- _WHAT TO DO_:
All of the entries below need to be repeated exactly.

[Saved data entries]
(** All operations have been performed, and all only wait for zero. *)
Lemma request_zero f' v' a' :
  outcome_of s q = Done v' a' → values f' = v' → same_queues f' (sems (sma s1)) → alter (queues s q) = false →
  let x := set_semotime (put_values f' (undo (queues s q)) a' s1) (Some (sops (queues s q))) in
  rest (sem_unlock x n) ∧ progress (vals s) (undos s) s (sem_unlock x n) [(q, 0)] [] [] ∧ list_id (sma (sem_unlock x n)) = list_id (sma s) ∧
  req (sem_unlock x n) q = req s q.
Proof.
  intros Ho Hv Hsq Ha x. pose proof (gq_alter _ _ Hg) as Hz. rewrite Ha in Hz.
  assert (Done v' a' = Done (vals s) (undos s (undo (queues s q)))) as [= -> ->].
  { rewrite <- Ho. unfold outcome_of. fold (vals s).
    destruct (run_sops_zero (sops (queues s q)) 0 (vals s) (undos s (undo (queues s q))) Hz
      (conj (sh_val _ (rs_shape _ Hrest)) (sh_adj _ (rs_shape _ Hrest) _))) as [[-> _]|[[j Hj] _]]; [done|].
    unfold outcome_of in Ho. fold (vals s) in Ho. congruence. }
  set (s2 := put_values f' (undo (queues s q)) (undos s (undo (queues s q))) s1) in *.
  assert (same s1 s2) as M2.
  { split; try done.
    - intros i. unfold s2, vals. cbn [put_values upd_sma set_undos set_sma sma set_sems sems]. rewrite Hv. change (values (sems (sma s1))) with (vals s1). by rewrite (rg_vals _ _ R1).
    - cbn. rewrite (rg_undos _ _ R1). apply insert_same.
    - intros i. by destruct (Hsq i) as (? & ? & _). }
  assert (same s1 x) as Mx.
  { pose proof (set_semotime_same s2 (Some (sops (queues s q)))) as [A1 A2 A3 A4 A5 A6 A7 A8]. destruct M2 as [B1 B2 B3 B4 B5 B6 B7 B8].
    split; try (etrans; eassumption); intros i; rewrite ?A1, ?B1; [done|]. destruct (A6 i), (B6 i). by split; etrans. }
  assert (regrouped s x) as Rx by (eapply regrouped_trans; [done|by apply same_regrouped]).
  assert (held x n) as Hx.
  { split; [|apply Hh|]; [|rewrite (sm_count _ _ Mx), (sm_alter _ _ Mx); apply Hh].
    apply (same_shape s1); [done|done|apply (sh_lock _ H1)|apply (sh_lock _ H1)]. }
  destruct (sem_unlock_ok x n Hx (same_quiet _ _ Mx Q1)) as [Hr R].
  { intros y. rewrite (rg_pending _ _ Rx), (rg_queues _ _ Rx), (rg_id _ _ Rx). apply (rs_owned _ Hrest). }
  split; [done|]. pose proof (regrouped_trans _ _ _ Rx R) as Rs. split; [|split; [apply Rs|unfold req; by rewrite (rg_queues _ _ Rs)]].
  assert (∀ y, req (sem_unlock x n) y = req s y) as Ereq by (intros y; unfold req; by rewrite (rg_queues _ _ Rs)).
  apply (still_progress s _ q); try apply Rs.
  - intros y _. split; [by rewrite (rg_queues _ _ Rs)|apply Ereq].
  - intros y. rewrite (rg_pending _ _ Rs), elem_of_nil. tauto.
  - by left.
  - eapply serial_ext; [exact Ereq|]. eapply serial_done; [exact Ho|]. rewrite insert_same. constructor.
Qed.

- _ANSWER BELOW_:
(** All operations have been performed, and all only wait for zero. *)
Lemma request_zero f' v' a' :
  outcome_of s q = Done v' a' → values f' = v' → same_queues f' (sems (sma s1)) → alter (queues s q) = false →
  let x := set_semotime (put_values f' (undo (queues s q)) a' s1) (Some (sops (queues s q))) in
  rest (sem_unlock x n) ∧ progress (vals s) (undos s) s (sem_unlock x n) [(q, 0)] [] [] ∧ list_id (sma (sem_unlock x n)) = list_id (sma s) ∧
  req (sem_unlock x n) q = req s q.
Proof.
  intros Ho Hv Hsq Ha x. pose proof (gq_alter _ _ Hg) as Hz. rewrite Ha in Hz.
  assert (Done v' a' = Done (vals s) (undos s (undo (queues s q)))) as [= -> ->].
  { rewrite <- Ho. unfold outcome_of. fold (vals s).
    destruct (run_sops_zero (sops (queues s q)) 0 (vals s) (undos s (undo (queues s q))) Hz
      (conj (sh_val _ (rs_shape _ Hrest)) (sh_adj _ (rs_shape _ Hrest) _))) as [[-> _]|[[j Hj] _]]; [done|].
    unfold outcome_of in Ho. fold (vals s) in Ho. congruence. }
  set (s2 := put_values f' (undo (queues s q)) (undos s (undo (queues s q))) s1) in *.
  assert (same s1 s2) as M2.
  { split; try done.
    - intros i. unfold s2, vals. cbn [put_values upd_sma set_undos set_sma sma set_sems sems]. rewrite Hv. change (values (sems (sma s1))) with (vals s1). by rewrite (rg_vals _ _ R1).
    - cbn. rewrite (rg_undos _ _ R1). apply insert_same.
    - intros i. by destruct (Hsq i) as (? & ? & _). }
  assert (same s1 x) as Mx.
  { pose proof (set_semotime_same s2 (Some (sops (queues s q)))) as [A1 A2 A3 A4 A5 A6 A7 A8]. destruct M2 as [B1 B2 B3 B4 B5 B6 B7 B8].
    split; try (etrans; eassumption); intros i; rewrite ?A1, ?B1; [done|]. destruct (A6 i), (B6 i). by split; etrans. }
  assert (regrouped s x) as Rx by (eapply regrouped_trans; [done|by apply same_regrouped]).
  assert (held x n) as Hx.
  { split; [|apply Hh|]; [|rewrite (sm_count _ _ Mx), (sm_alter _ _ Mx); apply Hh].
    apply (same_shape s1); [done|done|apply (sh_lock _ H1)|apply (sh_lock _ H1)]. }
  destruct (sem_unlock_ok x n Hx (same_quiet _ _ Mx Q1)) as [Hr R].
  { intros y. rewrite (rg_pending _ _ Rx), (rg_queues _ _ Rx), (rg_id _ _ Rx). apply (rs_owned _ Hrest). }
  split; [done|]. pose proof (regrouped_trans _ _ _ Rx R) as Rs. split; [|split; [apply Rs|unfold req; by rewrite (rg_queues _ _ Rs)]].
  assert (∀ y, req (sem_unlock x n) y = req s y) as Ereq by (intros y; unfold req; by rewrite (rg_queues _ _ Rs)).
  apply (still_progress s _ q); try apply Rs.
  - intros y _. split; [by rewrite (rg_queues _ _ Rs)|apply Ereq].
  - intros y. rewrite (rg_pending _ _ Rs), elem_of_nil. tauto.
  - by left.
  - eapply serial_ext; [exact Ereq|]. eapply serial_done; [exact Ho|]. rewrite insert_same. constructor.
Qed.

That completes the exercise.